NumPy provides many aggregation functions to use with arrays.

Here are a few commonly used ones:

* mean()
* sum()
* median()
* std() -- returns the standard deviation
* var() -- returns the variance
* amin() -- returns the minimum
* amax() -- returns the maximum


In [15]:
a1 = np.array([[1, 1, 2, 2],[2, 2, 4, 4]])
a1

array([[1, 1, 2, 2],
       [2, 2, 4, 4]])

In [16]:
a1.mean()

2.25

In [None]:
np.mean(a1)

In [None]:
a1.sum()

We can also indicate an axis over which to compute the aggregation function:

In [17]:
a1

array([[1, 1, 2, 2],
       [2, 2, 4, 4]])

In [18]:
a1.mean(axis=1)

array([1.5, 3. ])

In [19]:
a1.mean(axis=0)

array([1.5, 1.5, 3. , 3. ])

-------------
### Reading and Writing Arrays to Disk

* Quick and easy way to read/write numpyarrays

* Save & Load

* Stored in a binary format

In [None]:
import numpy as np

a1 = np.array([0, 1, 2, 3, 4, 5, 6, 7, 8], dtype=np.uint8)
print("a1 = ", a1)

np.save('lesson_n2_a1_data.npy',a1)

a2 = np.load('lesson_n2_a1_data.npy')
print ("a2 = ", a2)

Notice that after you run the code above, a new file called ``lesson_n2_a1_data.npy`` will be created in same directory that your Jupyter notebook is stored in.

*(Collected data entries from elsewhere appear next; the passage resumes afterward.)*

(** Threads that agree on what is read off program counters. *)
Lemma omap_insert_same {B} (f : pc → option B) (l : list pc) t p p' :
  l !! t = Some p → f p' = f p → omap f (<[t := p']> l) ≡ₚ omap f l.
Proof.
  intros Ht Hf. destruct (insert_perm l t p p' Ht) as (k & H1 & H2). rewrite H2, H1. cbn. by rewrite Hf.
Qed.

Lemma omap_insert_new (f : pc → option nat) (l : list pc) t p p' n :
  l !! t = Some p → f p = None → f p' = Some n → omap f (<[t := p']> l) ≡ₚ n :: omap f l.
Proof.
  intros Ht Hp Hp'. destruct (insert_perm l t p p' Ht) as (k & H1 & H2). rewrite H2, H1. cbn. by rewrite Hp, Hp'.
Qed.

Lemma omap_insert_gone (f : pc → option nat) (l : list pc) t p p' n :
  l !! t = Some p → f p = Some n → f p' = None → omap f l ≡ₚ n :: omap f (<[t := p']> l).
Proof.
  intros Ht Hp Hp'. destruct (insert_perm l t p p' Ht) as (k & H1 & H2). rewrite H2, H1. cbn. by rewrite Hp, Hp'.
Qed.

Lemma omap_wake {B} (f : pc → option B) (l : list pc) : f WAwake = f WAsleep → omap f (wake <$> l) = omap f l.
Proof. intros Hf. induction l as [| p l IH]; [done |]. cbn. rewrite IH. by destruct p; cbn; rewrite ?Hf. Qed.

(** ** The invariant, clause by clause *)
Section clauses.
Context `{DefaultMutex}.

Lemma locked_wake m l : locked inside_region m l → locked inside_region m (wake <$> l).
Proof. intros Hl u. rewrite (Hl u), list_lookup_fmap. destruct (l !! u) as [[] |]; done. Qed.
End clauses.

Section clauses.
Context {S : Type}.
Implicit Types s : server (S := S).

(** Nothing to do for the workers. *)
Definition idle s : Prop := reqs s = [] ∧ is_stopped s = false.

(** A worker sleeps only while there is nothing to do, or a call of [raise] is due. *)
Definition woken s (l : list pc) : Prop :=
  WAsleep ∈ l → (∃ p, p ∈ l ∧ raising p = true) ∨ idle s.

Lemma woken_insert s s' l t p p' :
  woken s l → l !! t = Some p → (raising p = true → raising p' = true) → (p' = WAsleep → idle s') →
  (idle s → raising p' = true ∨ idle s') → woken s' (<[t := p']> l).
Proof.
  intros Hw Ht Hr Hp Hs Ha.
  assert (p' ∈ <[t := p']> l) as Hin.
  { apply (list_elem_of_lookup_2 _ t), list_lookup_insert_eq. by eapply lookup_lt_Some. }
  destruct (insert_elem _ _ _ _ _ Ht Ha) as [<- | Ha']; [by auto |].
  destruct (Hw Ha') as [(q & Hq & Hqr) | Hi].
  - left. destruct (raising p) eqn:E; [exists p'; auto |]. exists q. split; [| done].
    eapply insert_keeps; [done | congruence | done].
  - destruct (Hs Hi); [left; by exists p' | by right].
Qed.

Lemma woken_wake s l t p' :
  p' ≠ WAsleep → woken s (<[t := p']> (wake <$> l)).
Proof.
  intros Hp (j & Hj)%list_elem_of_lookup. exfalso. destruct (decide (t = j)) as [<- | Hne].
  - apply list_lookup_insert_Some in Hj as [(_ & ? & _) | [? _]]; congruence.
  - rewrite list_lookup_insert_ne in Hj by done. apply wake_lookup in Hj as (q & _ & Hq).
    by destruct q.
Qed.

(** All threads but the caller of [start] and [stop] have ended, or were not started. *)
Definition quiet (l : list pc) : Prop := ∀ t p, t ≠ 1 → l !! t = Some p → ended p = true.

This is not a text file -- rather, it is an encoded binary file that NumPy understands how to read back in using np.load().

For example, you could send the .npy file to someone else and they would be able to use np.load() to read in exactly the array that you saved.


--------------
### Exercise N2.4 &ndash; Write and read an array from disk, use aggregate functions


* 1 - Use np.random.randint to create a 1000 row by 20 column array called ``x``.  The array should contain random two digit numbers (i.e. 10 to 99).  Hint: See Exercise 2.1.

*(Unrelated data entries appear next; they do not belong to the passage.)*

(* ===== verification/Filesys.v ===== *)
(** * [filesystem.h], [filefs.cpp] and [posix/filefs_impl.cpp]: files and directories.

    The kernel and the C library are the class [Posix]: [chdir], [glob] and reading a file, each
    relative to the current directory, which is explicit.  [search_loop] is the loop the
    sources write over the search iterator. *)
From S2P Require Export Streams.

Class Posix := {
  chdir : str → str → str;
  glob : str → str → option (list str);
  open_file : str → str → option str }.

(** [chdir dir name] is the directory the process is in afterwards: [dir] when it fails.
    [directory] holds of the absolute names of the directories that exist. *)
Class PosixLaws `{Posix} (directory : str → Prop) : Prop := {
  chdir_directory : ∀ dir dir', directory dir' → chdir dir dir' = dir';
  chdir_result : ∀ dir name, directory dir → directory (chdir dir name) }.

(** ** [filefs_impl] *)
Definition path_delimiter : str := lit "/".

Definition temp_dir : str := lit "/tmp".

Definition home_dir : str := lit "~".

(** [_getcwd]: the buffer is doubled while the system says that it is too small; the answers of
    [getcwd] for each size are an argument. *)
Inductive getcwd_answer := Cwd (s : str) | ERANGE | CwdFails.

Fixpoint getcwd_loop (getcwd : nat → getcwd_answer) (fuel size : nat) : option (option str) :=
  match fuel with
  | O => None
  | S f =>
      match getcwd size with
      | Cwd s => Some (Some s)
      | CwdFails => Some None
      | ERANGE => getcwd_loop getcwd f (size * 2)
      end
  end.

Definition get_current_dir (getcwd : nat → getcwd_answer) (fuel : nat) : option str :=
  default [] <$> getcwd_loop getcwd fuel 100.

(** The last [glob] result, when there is one to free, and the index of the next name. *)
Record filefs_impl := FilefsImpl { matches : option (list str); cur : nat }.

Definition filefs_new : filefs_impl := FilefsImpl None 0.

Definition find_next_file (fs : filefs_impl) : option str * filefs_impl :=
  match default [] (matches fs) !! cur fs with
  | Some name => (Some name, FilefsImpl (matches fs) (S (cur fs)))
  | None => (None, fs)
  end.

Definition find_first_file `{Posix} (dir pattern : str) (fs : filefs_impl)
    : option str * filefs_impl :=
  match glob dir pattern with
  | Some names => find_next_file (FilefsImpl (Some names) 0)
  | None => (None, FilefsImpl None 0)
  end.

(** ** [filesystem::const_iterator] *)
Record const_iterator := Iter { rownum : nat; filename : str }.

Definition iter_end : const_iterator := Iter 0 [].

Definition iter_eq (a b : const_iterator) : bool := rownum a =? rownum b.

(** [find(pattern)] *)
Definition find `{Posix} (dir pattern : str) (fs : filefs_impl) : const_iterator * filefs_impl :=
  match find_first_file dir pattern fs with
  | (Some name, fs') => (Iter 1 name, fs')
  | (None, fs') => (Iter 0 [], fs')
  end.

(** [operator++] *)
Definition iter_next (i : const_iterator) (fs : filefs_impl) : const_iterator * filefs_impl :=
  match find_next_file fs with
  | (Some name, fs') => (Iter (S (rownum i)) name, fs')
  | (None, fs') => (Iter 0 [], fs')
  end.

(** [for (i = fs.find(pattern); i != fs.end(); ++i)]: the names visited. *)
Fixpoint search_loop (fuel : nat) (i : const_iterator) (fs : filefs_impl) : option (list str) :=
  match fuel with
  | O => None
  | S f =>
      if iter_eq i iter_end then Some []
      else let '(i', fs') := iter_next i fs in cons (filename i) <$> search_loop f i' fs'
  end.

Definition find_all `{Posix} (dir pattern : str) : option (list str) :=
  let '(i, fs) := find dir pattern filefs_new in
  search_loop (S (length (default [] (matches fs)))) i fs.

(** ** Lemmas *)
Lemma search_loop_spec names n k f x :
  length names < n + f → names !! n = Some x →
  search_loop f (Iter (S k) x) (FilefsImpl (Some names) (S n)) = Some (drop n names).
Proof.
  revert n k x. induction f as [| f IH]; intros n k x Hf Hx; apply lookup_lt_Some in Hx as Hlt;
    [lia |].
  cbn [search_loop iter_eq rownum iter_end Nat.eqb]. unfold iter_next, find_next_file.
  cbn [matches default cur filename rownum]. rewrite (drop_S names x n) by done.
  cbn [id]. destruct (names !! S n) as [y |] eqn:Ey.
  - by rewrite (IH (S n) (S k) y) by (done || lia).
  - apply lookup_ge_None in Ey. rewrite drop_ge by lia.
    destruct f as [| f]; [lia | done].
Qed.

(** The loop ends for every directory the system can name, with its name. *)
Lemma getcwd_loop_ends getcwd dir fuel size :
  (∀ n, getcwd n = if length dir <? n then Cwd dir else ERANGE) → 0 < size → length dir + 1 < size + fuel →
  0 < fuel → getcwd_loop getcwd fuel size = Some (Some dir).
Proof.
  intros Hg. revert size. induction fuel as [| fuel IH]; intros size Hs Hl Hf; [lia |]. cbn [getcwd_loop].
  rewrite Hg. destruct (Nat.ltb_spec (length dir) size); [done |]. apply IH; lia.
Qed.

Lemma get_current_dir_spec getcwd dir :
  (∀ n, getcwd n = if length dir <? n then Cwd dir else ERANGE) →
  get_current_dir getcwd (S (length dir)) = Some dir.
Proof. intros Hg. unfold get_current_dir. by rewrite (getcwd_loop_ends _ dir) by (done || lia). Qed.

(** The loop visits the names [glob] finds, in order, and ends. *)
Lemma find_all_glob `{Posix} dir pattern :
  find_all dir pattern = Some (default [] (glob dir pattern)).
Proof.
  unfold find_all, find, find_first_file. destruct (glob dir pattern) as [names |]; [| done].
  unfold find_next_file. cbn [matches default cur]. destruct names as [| x names]; [done |].
  apply (search_loop_spec (x :: names) 0 0); [cbn; lia | done].
Qed.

* 2 - Use np.save to save the array ``x`` to a file called ``bigarray.npy``.


* 3 - Use np.load to load the array from the file ``bigarray.npy`` into a new array called ``y``.

* 4 - Find the min and max number across of all the cells in the array ``y``.

* 5 - Find the min and max number across the each row of cells in the array ``y``.

* 6 - Find the min and max number across the each column of cells in the array ``y``.